Del resto anche gli slogan non lasciano spazio alle interpretazioni. Il «blocco nero» l’ha scritto sul muro dei cantieri: «Fakir ti abbiamo vendicato». Ma anche tra le tende piantate una accanto all’altra nella spianata di Venaus c’è un altro striscione: «La polizia uccide Fakir». Evidente la saldatura con i fatti di Bologna. Una ragazza racconta che era in piazza la sera della protesta dopo la morte del 42enne. Ma quando gli chiedi di spiegare cosa lega le due battaglie, nega anche di essere di Bologna.

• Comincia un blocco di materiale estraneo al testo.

(** The path of that call: none for a skipped field. *)
Definition fieldPath (a : fieldAction) (prev : list string) : option (list string) :=
  match a with
  | Skip => None
  | Squash => Some prev
  | Segment tv => Some (prev ++ [tv])%list
  end.

(** [reaches tag root p0 x path]: the walk [bindEnvs root p0] calls
    [bindEnvs x path], at any depth, through fields of structs (lines
    112-148) and entries of maps with string keys (lines 149-155). *)
Inductive reaches (tag : string) (root : value) (p0 : list string)
  : value -> list string -> Prop :=
| reaches_root : reaches tag root p0 root p0
| reaches_field in_ prev fs name tg exported f0 x path :
    reaches tag root p0 in_ prev ->
    pointee in_ = Some (VStruct fs) ->
    In (name, tg, exported, f0) fs ->
    fieldArgument exported f0 = Some x ->
    fieldPath (tagAction (assoc tg tag) name) prev = Some path ->
    reaches tag root p0 x path
| reaches_entry in_ prev k e es key v x :
    reaches tag root p0 in_ prev ->
    pointee in_ = Some (VMap k e es) ->
    In (KString key, v) es ->
    interfaceOf v = Some x ->
    reaches tag root p0 x (prev ++ [key])%list.

(** ** Concrete collaborators and inputs for the examples *)

Module Demo.

Definition is_digit (c : ascii) : bool :=
  let n := nat_of_ascii c in ((48 <=? n) && (n <=? 57))%nat.

Fixpoint all_digits (s : string) : bool :=
  match s with
  | EmptyString => true
  | String c r => is_digit c && all_digits r
  end.

(** [json.Unmarshal] on the texts the examples use: the literal names, the
    empty array and unsigned integers are decoded; a bare word is refused. *)
Definition json_Unmarshal (s : string) : option data :=
  if String.eqb s "true" then Some (JBool true)
  else if String.eqb s "false" then Some (JBool false)
  else if String.eqb s "null" then Some JNull
  else if String.eqb s "[]" then Some (JArray [])
  else match s with
       | String c r =>
           if is_digit c && all_digits r && (negb (Ascii.eqb c "0"%char) || String.eqb r "")
           then Some (JNumber s) else None
       | EmptyString => None
       end.

(** [json.Unmarshal] into a slice, on the same texts: an array and [null]
    fit a slice, nothing else does. *)
Definition json_UnmarshalInto (t : gotype) (s : string) : option data :=
  match t, json_Unmarshal s with
  | TSlice _, Some (JArray items) => Some (JArray items)
  | TSlice _, Some JNull => Some JNull
  | _, _ => None
  end.

(** A structure decoder run that finds nothing to change in the target. *)
Definition Decode (tag : string) (v : Viper) (e : Os.environ) (rawVal : value)
  : value * option error := (rawVal, None).

Definition store (src : source) (prefix : string) : Viper :=
  {| configSource := src; config := []; defaults := []; env := [];
     envPrefix := prefix; envKeyReplacer := None |}.

(** A store after [readEnvs] has installed the separator substitution. *)
Definition storeRead (prefix : string) : Viper :=
  Store.SetEnvKeyReplacer (store SourceAbsent prefix) ("."%char, "_"%char).

Definition start (v : Viper) (e : Os.environ) : world :=
  {| viper := v; environ := e; trace := [] |}.

(** [struct { Flags []bool }] and an environment with two elements for it. *)
Definition flags : value := VSlice (TBasic Bool) [].
Definition flagsEnv : Os.environ := [("FLAGS_1", "true"); ("FLAGS_2", "false")].

(** [struct { Items []struct{} }] with one element that is not JSON. *)
Definition items : value := VSlice (TStruct []) [].
Definition itemsEnv : Os.environ := [("ITEMS_1", "oops"); ("ITEMS_2", "7")].

(** [struct { Port int }], a base source that sets it, a variable for it. *)
Definition port : value := VStruct [("Port", [], true, VBasic Int "0")].
Definition portBase : source := SourceOk [("Port", JNumber "1")].
Definition portEnv : Os.environ := [("PORT", "2")].

(** [struct { Items []bool }] and a base source that sets it. *)
Definition itemsOf : value := VStruct [("Items", [], true, VSlice (TBasic Bool) [])].
Definition itemsBase : source := SourceOk [("Items", JArray [JBool true])].

(** [struct { List []string }] and two variables for its elements. *)
Definition list : value := VStruct [("List", [], true, VSlice (TBasic String_) [])].
Definition listEnv : Os.environ := [("LIST_1", "foo"); ("LIST_2", "bar")].

(** A variable for the host of a database. *)
Definition dbEnv : Os.environ := [("DB_HOST", "example.org")].

(** [struct { List []string; List_X string `mapstructure:"-,"` }]. *)
Definition skipTag : StructTag := [("mapstructure", "-,")].
Definition listSkip : value :=
  VStruct [("List", [], true, VSlice (TBasic String_) []);
           ("List_X", skipTag, true, VBasic String_ "")].

(** [struct { Port int; Secret string `mapstructure:"-,"` }]. *)
Definition portSecret : value :=
  VStruct [("Port", [], true, VBasic Int "0");
           ("Secret", skipTag, true, VBasic String_ "")].
Definition isSecret (name : string) : bool := String.eqb name "SECRET".

(** [struct { Other []bool; List []string; More []int }]. *)
Definition listAmong : value :=
  VStruct [("Other", [], true, VSlice (TBasic Bool) []);
           ("List", [], true, VSlice (TBasic String_) []);
           ("More", [], true, VSlice (TBasic Int) [])].

(** [struct { A_B []bool; A []string }] and two elements for [A]. *)
Definition shadowed : value :=
  VStruct [("A_B", [], true, VSlice (TBasic Bool) []);
           ("A", [], true, VSlice (TBasic String_) [])].
Definition shadowedEnv : Os.environ := [("A_1", "foo"); ("A_2", "bar")].

(** [struct { Db *struct { Host string }; Db_Host []string }] with [Db]
    left empty. *)
Definition dbShadowed : value :=
  VStruct [("Db", [], true, VPtr (TStruct [("Host", [], true, TBasic String_)]) None);
           ("Db_Host", [], true, VSlice (TBasic String_) [])].

(** [struct { Server struct { Db *struct { Host string } } }] with [Db]
    left empty. *)
Definition nestedDb : value :=
  VStruct [("Server", [], true,
            VStruct [("Db", [], true,
                      VPtr (TStruct [("Host", [], true, TBasic String_)]) None)])].
Definition nestedDbEnv : Os.environ := [("SERVER_DB_HOST", "example.org")].


End Demo.

(** * Properties *)

(** ** The walk and its list of bindings *)

Section Factor.

Variable json_Unmarshal : string -> option data.
Variable tag : string.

E si va oltre. Fino al G7 di Genova. «Da Carlo a Fakir, resistenza», recita un altro striscione. Come dire: agli occhi di tanti giovani lo Stato ha solo il volto della repressione. «Qui è tutto perfetto, come dovrebbe essere la società», dice con aria di sfida Vittoria, che viene da Torino. E gli scontri? «Ma perché parlate solo di quello? La cosa bella del festival è fare qualcosa di collettivo che funziona». Anche Samir, esponente del movimento Extinction Rebellion di Pisa lamenta la «cecità e sordità da parte delle istituzioni nell’ascoltare le voci che vengono dal basso». Tra i giovani si respira una grande voglia di incontrarsi. Spesso al di là delle battaglie politiche. E così, mentre Francesca Albanese si accalora parlando del genocidio di Gaza, a due metri di distanza c’è chi stende una corda e prova a camminare sul filo. Altri ci danno dentro in una lunghissima partita a pallavolo. Insomma c’è di tutto: il visionario che vuole cambiare il mondo e chi cerca solo l’occasione per condividere tre giorni in un’atmosfera che ha tanto il sapore del rave party.
In mezzo ci sono i violenti. Tendono a mimetizzarsi e ufficialmente il movimento non prende le distanze. Nonostante ciò la stragrande maggioranza dei giovani di Venaus sembrano solo estasiati dal ritrovarsi e vivere tre giorni come in una comune.
Non c’è più il movimento delle origini. Tanti sono alla loro prima volta in Val Susa. Non ci sono i vecchi leader. Alberto Perino è morto. Nicoletta Dosio, altro volto simbolo, si è vista di sfuggita. Residua, anche se cresce di numero, un popolo variegato di giovani, e diversamente giovani, accomunati da un’indistinta voglia di ribellarsi a qualcosa che ai loro occhi «è repressione». La Tav resta sempre più sullo sfondo. Quasi un pretesto per ritrovarsi. Come conferma il quesito che a fine giornata risuona nel tendone delle conferenze: «Compagno, ma alla base Camp Darby in Toscana abbiamo un presidio in grado di contrastare l’espansione militare degli Stati Uniti?».